MTP Device Issues – Fix File Operations Not Supported on GVFS Mounted MTP Device

gvfslinux-mintmtp

I am running Linux Mint 17.1 64-bit (based on Ubuntu 14.04). Ever since upgrading from Linux Mint 14/Ubuntu 12.10, the Python script I use to sync music to my Walkman has stopped working.

Previously, when I mounted my Walkman, it would automatically show up as the path /run/user/1000/gvfs/WALKMAN/Storage Media and would work like any other file system: I could copy tracks to it, delete tracks from it, etc, all through Python. However, I can't remember if I had to make any changes to get this to happen.

Since upgrading to Linux Mint 17 (and now 17.1), when I mount the Walkman, it shows up as the path /run/user/1000/gvfs/mtp:host=%5Busb%3A002%2C007%5D/Storage Media. Furthermore, when I try to run the same file operations, they now fail. I have discovered that this happens not just through Python, but on the command line as well. For example:

david@MILTON:~$ cp '/data/Music/10SecsWhiteNoise.mp3' '/run/user/1000/gvfs/mtp:host=%5Busb%3A002%2C006%5D/Storage Media/MUSIC'
cp: cannot create regular file ‘/run/user/1000/gvfs/mtp:host=%5Busb%3A002%2C006%5D/Storage Media/MUSIC/10SecsWhiteNoise.mp3’: Operation not supported

I have done some research on this problem, but the most common explanation seems to be that it was formerly solved by this PPA: https://launchpad.net/~langdalepl/+archive/ubuntu/gvfs-mtp

But now, Ubuntu versions since 13.10 contain all these changes so it should no longer be necessary. So why am I still having these errors? I am still able to do file operations on my Walkman through a graphical file manager (Caja, on Linux Mint), just not via the command line.

Best Answer

A guess: you are now actually using MTP for accessing your Walkman, and MTP sucks.

Details

The Operation not supported error could indicate that your Walkman uses an MTP implementation that doesn't support "direct" access. According to http://intr.overt.org/blog/?p=174 this kind of direct access is an Android-specific extension, so it's probably not supported by your Walkman.

As result, you can only use a few selected ways to access files on your Walkman using MTP: I guess everything that reads or writes files in one single operation is supported, while access to selected parts of a file is not supported for these MTP implementations. And it appears that cp and Python always use the latter access method and hence fail.

Possible Workaround

However, you might be able to just replace cp by gvfs-copy. In my tests with a Samsung Android phone (which has a crippled MTP implementation as well) gvfs-copy was able to copy files to the phone where cp failed.

Background

I couldn't find much info about these device-dependent MTP limitations; here are some snippets where the situation is explained somewhat:

https://askubuntu.com/a/284831 https://bugs.launchpad.net/ubuntu/+source/gvfs/+bug/1389001/comments/2 https://bugs.launchpad.net/ubuntu/+source/gvfs/+bug/1157583/comments/1

Why did it work before?

As to why your Walkman was accessible with cp in Mint 14 but not in Mint 17, this might be caused by an internal switch from PTP to MTP as access system. At least that's what I noticed for the Samsung device when switching from Ubuntu 12.04 to 14.04. The phone supports both PTP and MTP, but Ubuntu 12.04 apparently only supports PTP; so that's what was used. Since the new Ubuntu version has built-in support for MTP, this is now used instead.
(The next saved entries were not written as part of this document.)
(** * token_rate_limiter.token_bucket: the lazy-refill token bucket

    A shallow embedding of [limit_and_tokenize]
    (src/token_rate_limiter/token_bucket.py) and the properties of its
    specification.

    Numbers.  Python's [int] is [Z].  Python's [float] is idealised as
    an exact rational ([Qc], canonical fractions, so that equal numbers
    are equal terms): every float operation is taken to be exact, and
    the non-finite floats (inf, nan) are not represented.  A Python
    number is an [int] or a [float] ([num]); arithmetic follows Python's
    promotion rules, which decide e.g. what [max(0, x)] returns.

    Effects.  The function reads the clock once and talks to Redis.
    Here the reading of [time.time()] and the store are arguments, and
    the store after the call is returned with the result; a raised
    exception is a result ([Raise]) and leaves the store as it was.  A
    pipeline is the sequence of its commands. *)

From Stdlib Require Import ZArith QArith Qcanon Qround Lqa Lia.
From Stdlib Require Import String Ascii List.
From stdpp Require Import base numbers option list strings gmap.

Local Open Scope Z_scope.

(** ** Python values *)

Module Py.

(** The exceptions the function can meet. *)
Inductive exn := ValueError | TypeError | ZeroDivisionError | OverflowError.

Global Instance exn_eq_dec : EqDecision exn.
Proof. solve_decision. Defined.

(** A computation that returns or raises. *)
Inductive outcome (A : Type) :=
  | Ok (a : A)
  | Raise (e : exn).
Global Arguments Ok {A} a.
Global Arguments Raise {A} e.

Global Instance outcome_eq_dec `{EqDecision A} : EqDecision (outcome A).
Proof. solve_decision. Defined.

Definition bind {A B} (m : outcome A) (k : A → outcome B) : outcome B :=
  match m with
  | Ok a => k a
  | Raise e => Raise e
  end.

Global Instance outcome_bind : MBind outcome := λ A B k m, bind m k.
Global Instance outcome_ret : MRet outcome := λ A a, Ok a.
Global Instance outcome_fmap : FMap outcome := λ A B f m, bind m (λ a, Ok (f a)).

(** [try: m except (e1, e2, ...): h] *)
Definition try_except {A} (m : outcome A) (caught : list exn) (h : outcome A)
    : outcome A :=
  match m with
  | Ok a => Ok a
  | Raise e => if bool_decide (e ∈ caught) then h else Raise e
  end.

(** A Python number: [int] or [float]. *)
Inductive num :=
  | NInt (z : Z)
  | NFloat (q : Qc).

Global Instance num_eq_dec : EqDecision num.
Proof. solve_decision. Defined.

(** The mathematical value of a number. *)
Definition num_val (a : num) : Qc :=
  match a with
  | NInt z => Qc_of_Z z
  | NFloat q => q
  end.

(** A float literal with an integral value, such as [60.0]. *)
Definition float_lit (z : Z) : num := NFloat (Qc_of_Z z).

(** [a + b], [a - b], [a * b]: an [int] only when both operands are. *)
Definition add (a b : num) : num :=
  match a, b with
  | NInt x, NInt y => NInt (x + y)
  | _, _ => NFloat (num_val a + num_val b)
  end.

Definition sub (a b : num) : num :=
  match a, b with
  | NInt x, NInt y => NInt (x - y)
  | _, _ => NFloat (num_val a - num_val b)
  end.

Definition mul (a b : num) : num :=
  match a, b with
  | NInt x, NInt y => NInt (x * y)
  | _, _ => NFloat (num_val a * num_val b)
  end.

(** [a / b]: true division, always a [float]; a zero divisor raises. *)
Definition truediv (a b : num) : outcome num :=
  if bool_decide (num_val b = 0%Qc) then Raise ZeroDivisionError
  else Ok (NFloat (num_val a / num_val b)).

(** [a / b] for a divisor that is a non-zero literal. *)
Definition div_lit (a b : num) : num := NFloat (num_val a / num_val b).

(** [max(0, x)] for a float [x]: the float when it is positive, the
    [int] 0 otherwise. *)
Definition clamp (x : Qc) : num :=
  if bool_decide (0 < x)%Qc then NFloat x else NInt 0.

(** The greater of two rationals, the first on a tie. *)
Definition qmax (x y : Qc) : Qc := if bool_decide (x < y)%Qc then y else x.

(** [a > b] *)
Definition gt (a b : num) : bool := bool_decide (num_val b < num_val a)%Qc.

(** [max(a, b)]: the first argument is kept unless the second is
    strictly greater, so [max(0, x)] is the [int] 0 for every [x <= 0]. *)
Definition max (a b : num) : num := if gt b a then b else a.

(** [int(x)] for a float: truncation towards zero. *)
Definition int_of_float (q : Qc) : Z := Z.quot (Qnum q) (Z.pos (Qden q)).

(** Rounding to the nearest integer, ties to the even one. *)
Definition round_half_even (q : Qc) : Z :=
  let f := Qfloor q in
  let r := (q - Qc_of_Z f)%Qc in
  let half := Q2Qc (1 # 2) in
  if bool_decide (r < half)%Qc then f
  else if bool_decide (half < r)%Qc then f + 1
  else if Z.even f then f else f + 1.

(** [round(x, ndigits)] for [ndigits >= 0]: an [int] is returned as it
    is, a [float] is rounded to the closest multiple of [10^-ndigits],
    ties to the even choice. *)
Definition round (x : num) (ndigits : Z) : num :=
  match x with
  | NInt z => NInt z
  | NFloat q =>
      let scale := Qc_of_Z (10 ^ ndigits) in
      NFloat (Qc_of_Z (round_half_even (q * scale)) / scale)
  end.

(** ** Reading a number from text: [int(b)] and [float(b)]

    Both strip ASCII white space at the two ends, take one optional
    sign, and read decimal digits in which single underscores may
    separate digits.  Anything else raises [ValueError]. *)

Definition is_space (c : ascii) : bool :=
  let n := nat_of_ascii c in
  bool_decide (n = 32 ∨ (9 ≤ n ∧ n ≤ 13))%nat.

Definition digit_of (c : ascii) : option Z :=
  let n := Z.of_nat (nat_of_ascii c) in
  if bool_decide (48 ≤ n ∧ n ≤ 57) then Some (n - 48) else None.

Fixpoint lstrip (l : list ascii) : list ascii :=
  match l with
  | c :: r => if is_space c then lstrip r else l
  | [] => []
  end.

Definition strip (l : list ascii) : list ascii :=
  rev (lstrip (rev (lstrip l))).

(** An optional sign: [true] for a minus. *)
Definition take_sign (l : list ascii) : bool * list ascii :=
  match l with
  | c :: r =>
      if bool_decide (c = "-"%char) then (true, r)
      else if bool_decide (c = "+"%char) then (false, r)
      else (false, l)
  | [] => (false, [])
  end.

(** The longest run [d (_? d)*] at the head of the text, and the rest. *)
Fixpoint digit_run (l : list ascii) : list Z * list ascii :=
  match l with
  | [] => ([], [])
  | c :: r =>
      match digit_of c with
      | None => ([], l)
      | Some d =>
          match r with
          | [] => ([d], [])
          | u :: r' =>
              if bool_decide (u = "_"%char) then
                match r' with
                | [] => ([d], r)
                | c' :: _ =>
                    match digit_of c' with
                    | Some _ => let '(ds, rest) := digit_run r' in (d :: ds, rest)
                    | None => ([d], r)
                    end
                end
              else let '(ds, rest) := digit_run r in (d :: ds, rest)
          end
      end
  end.

Definition digits_value (ds : list Z) : Z :=
  fold_left (λ acc d, acc * 10 + d) ds 0.

Definition signed (neg : bool) (z : Z) : Z := if neg then - z else z.

(** [int(b)] for a byte string, base 10.  (The interpreter's cap on the
    number of digits of one conversion is not modelled.) *)
Definition int_of_text (s : string) : outcome Z :=
  let '(neg, l) := take_sign (strip (list_ascii_of_string s)) in
  match digit_run l with
  | (d :: ds, []) => Ok (signed neg (digits_value (d :: ds)))
  | _ => Raise ValueError
  end.

(** [10 ** k] as a rational, for any integer [k]. *)
Definition pow10 (k : Z) : Qc :=
  if bool_decide (0 ≤ k) then Qc_of_Z (10 ^ k)
  else (/ Qc_of_Z (10 ^ (- k)))%Qc.

(** The exponent part: nothing, or [e] or [E], a sign and digits. *)
Definition exponent (l : list ascii) : option Z :=
  match l with
  | [] => Some 0
  | c :: r =>
      if bool_decide (c = "e"%char ∨ c = "E"%char) then
        let '(neg, r) := take_sign r in
        match digit_run r with
        | (d :: ds, []) => Some (signed neg (digits_value (d :: ds)))
        | _ => None
        end
      else None
  end.

(** [float(b)] for a byte string: digits with an optional fraction and
    an optional exponent.  The texts of the non-finite floats (inf,
    nan) have no rational value and are refused here. *)
Definition float_of_text (s : string) : outcome Qc :=
  let '(neg, l) := take_sign (strip (list_ascii_of_string s)) in
  let '(ip, l) := digit_run l in
  let '(fp, l) :=
    match l with
    | c :: r => if bool_decide (c = "."%char) then digit_run r else ([], l)
    | [] => ([], [])
    end in
  match ip ++ fp, exponent l with
  | _ :: _, Some e =>
      Ok (Qc_of_Z (signed neg (digits_value (ip ++ fp)))
          * pow10 (e - Z.of_nat (length fp)))%Qc
  | _, _ => Raise ValueError
  end.

End Py.

(** ** The Redis store

    A hash per key, each with an optional time to live (seconds, as
    last set by EXPIRE).  Redis holds byte strings; redis-py writes a
    Python [int] or [float] as its decimal text, which [int()] and
    [float()] read back to the number written ([float(repr(x)) == x]).
    The text of a number written by the client is therefore kept as the
    number itself ([RInt], [RFloat]); any other content is [RText]. *)

Module Redis.

Inductive rvalue :=
  | RText (s : string)
  | RInt (z : Z)
  | RFloat (q : Qc).

Global Instance rvalue_eq_dec : EqDecision rvalue.
Proof. solve_decision. Defined.

Record rhash := RHash {
  fields : gmap string rvalue;
  ttl : option Z
}.

Global Instance rhash_eq_dec : EqDecision rhash.
Proof. solve_decision. Defined.

Abbreviation redis := (gmap string rhash).

(** HGET key field: [None] when the key or the field is missing. *)
Definition hget (r : redis) (key field : string) : option rvalue :=
  h ← r !! key; fields h !! field.

(** HSET key field value ...: creates the hash when it is missing and
    leaves its other fields and its time to live as they are. *)
Definition hset (r : redis) (key : string) (mapping : list (string * rvalue))
    : redis :=
  let h := default (RHash ∅ None) (r !! key) in
  <[key := RHash (foldl (λ m kv, <[kv.1 := kv.2]> m) (fields h) mapping)
                 (ttl h)]> r.

(** EXPIRE key seconds: no effect on a missing key. *)
Definition expire (r : redis) (key : string) (seconds : Z) : redis :=
  alter (λ h, RHash (fields h) (Some seconds)) key r.

(** What the client sends for a Python number. *)
Definition encode (a : Py.num) : rvalue :=
  match a with
  | Py.NInt z => RInt z
  | Py.NFloat q => RFloat q
  end.

(** The truth value of a reply: [None] and the empty text are false. *)
Definition truthy (v : option rvalue) : bool :=
  match v with
  | None => false
  | Some (RText s) => negb (bool_decide (s = ""%string))
  | Some _ => true
  end.

(** [int(v)] on a reply.  The text of a float always has a point, an
    exponent or letters, which [int()] refuses. *)
Definition py_int (v : option rvalue) : Py.outcome Z :=
  match v with
  | None => Py.Raise Py.TypeError
  | Some (RText s) => Py.int_of_text s
  | Some (RInt z) => Py.Ok z
  | Some (RFloat _) => Py.Raise Py.ValueError
  end.

(** [float(v)] on a reply. *)
Definition py_float (v : option rvalue) : Py.outcome Qc :=
  match v with
  | None => Py.Raise Py.TypeError
  | Some (RText s) => Py.float_of_text s
  | Some (RInt z) => Py.Ok (Qc_of_Z z)
  | Some (RFloat q) => Py.Ok q
  end.

End Redis.


(** ** The limiter *)

Module Limiter.
Import Py Redis.

(** The dict returned when the limit is reached. *)
Record payload := Payload {
  error : string;
  retry_after : num;
  tokens_requested : Z;
  tokens_available : num;
  user_token_limit : Z
}.

Global Instance payload_eq_dec : EqDecision payload.
Proof. solve_decision. Defined.

(** What the function returns: the tokens, or the dict. *)
Inductive response :=
  | Tokens (token_ids : list Z)
  | Limited (p : payload).

Global Instance response_eq_dec : EqDecision response.
Proof. solve_decision. Defined.

(** A key template, applied as [template.format(user_id=user_id)]. *)
Definition key_template := string → string.

Definition config_key_template : key_template :=
  λ user_id, ("ratelimit:config:" +:+ user_id)%string.
Definition usage_key_template : key_template :=
  λ user_id, ("ratelimit:" +:+ user_id)%string.

(** Lines 28-32: the user's limit, or the default when the stored one
    is missing, empty or refused by [int()]. *)
Definition resolve_limit (r : redis) (config_key : string)
    (default_tokens_per_minute : Z) : outcome Z :=
  let limit_str := hget r config_key "limit" in
  try_except
    (if truthy limit_str then py_int limit_str
     else Ok default_tokens_per_minute)
    [ValueError; TypeError]
    (Ok default_tokens_per_minute).

(** Lines 35-41: the stored usage; a missing or empty field reads as no
    usage, refilled now.  [float()] is not guarded here. *)
Definition read_usage (r : redis) (usage_key : string) (now : Z)
    : outcome (num * num) :=
  let tokens_str := hget r usage_key "tokens" in
  let last_refill_str := hget r usage_key "last_refill" in
  tokens_used ←
    (if truthy tokens_str then NFloat <$> py_float tokens_str
     else Ok (float_lit 0));
  last_refill ←
    (if truthy last_refill_str then NFloat <$> py_float last_refill_str
     else Ok (NInt now));
  Ok (tokens_used, last_refill).

(** Line 46 as a function of the elapsed time: the usage that enters
    the decision. *)
Definition refilled (tokens_per_minute : Z) (tokens_used elapsed : num) : num :=
  let refill := mul (div_lit elapsed (float_lit 60)) (NInt tokens_per_minute) in
  max (NInt 0) (sub tokens_used refill).

(** Lines 44-47: the working [(tokens_used, last_refill)]. *)
Definition refill_step (tokens_per_minute : Z) (tokens_used last_refill : num)
    (now : Z) : num * num :=
  let elapsed := sub (NInt now) last_refill in
  let tokens_used := refilled tokens_per_minute tokens_used elapsed in
  let last_refill := NInt now in
  (tokens_used, last_refill).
Actually it might even be the case that your Walkman was previously accessed as USB Mass Storage Device, which is what USB hard disks and flash drives use. Maybe for some reason Linux (or your Walkman) decided that MTP was preferable over Mass Storage access.

You can see the access method used by looking at the URL for the Walkman (in Nautilus, go to the Walkman folder, press Ctrl+L and look at the address bar): for MTP the device is found under eg. mtp://[usb:001,004]/ while for PTP it's something like gphoto2://[usb:001,004]/store_00010001. For Mass Storage access the URL is just a normal path like /media/WALKMAN.

I don't know if MTP has any actual advantages over PTP or Mass Storage, or whether it's possible to switch back to PTP or Mass Storage. Under Linux, both MTP and PTP implementations have their own set of bugs, so it might depend on your use case which one is better. AFAIK Mass Storage is the most desirable option for the user but device support in phones is waning.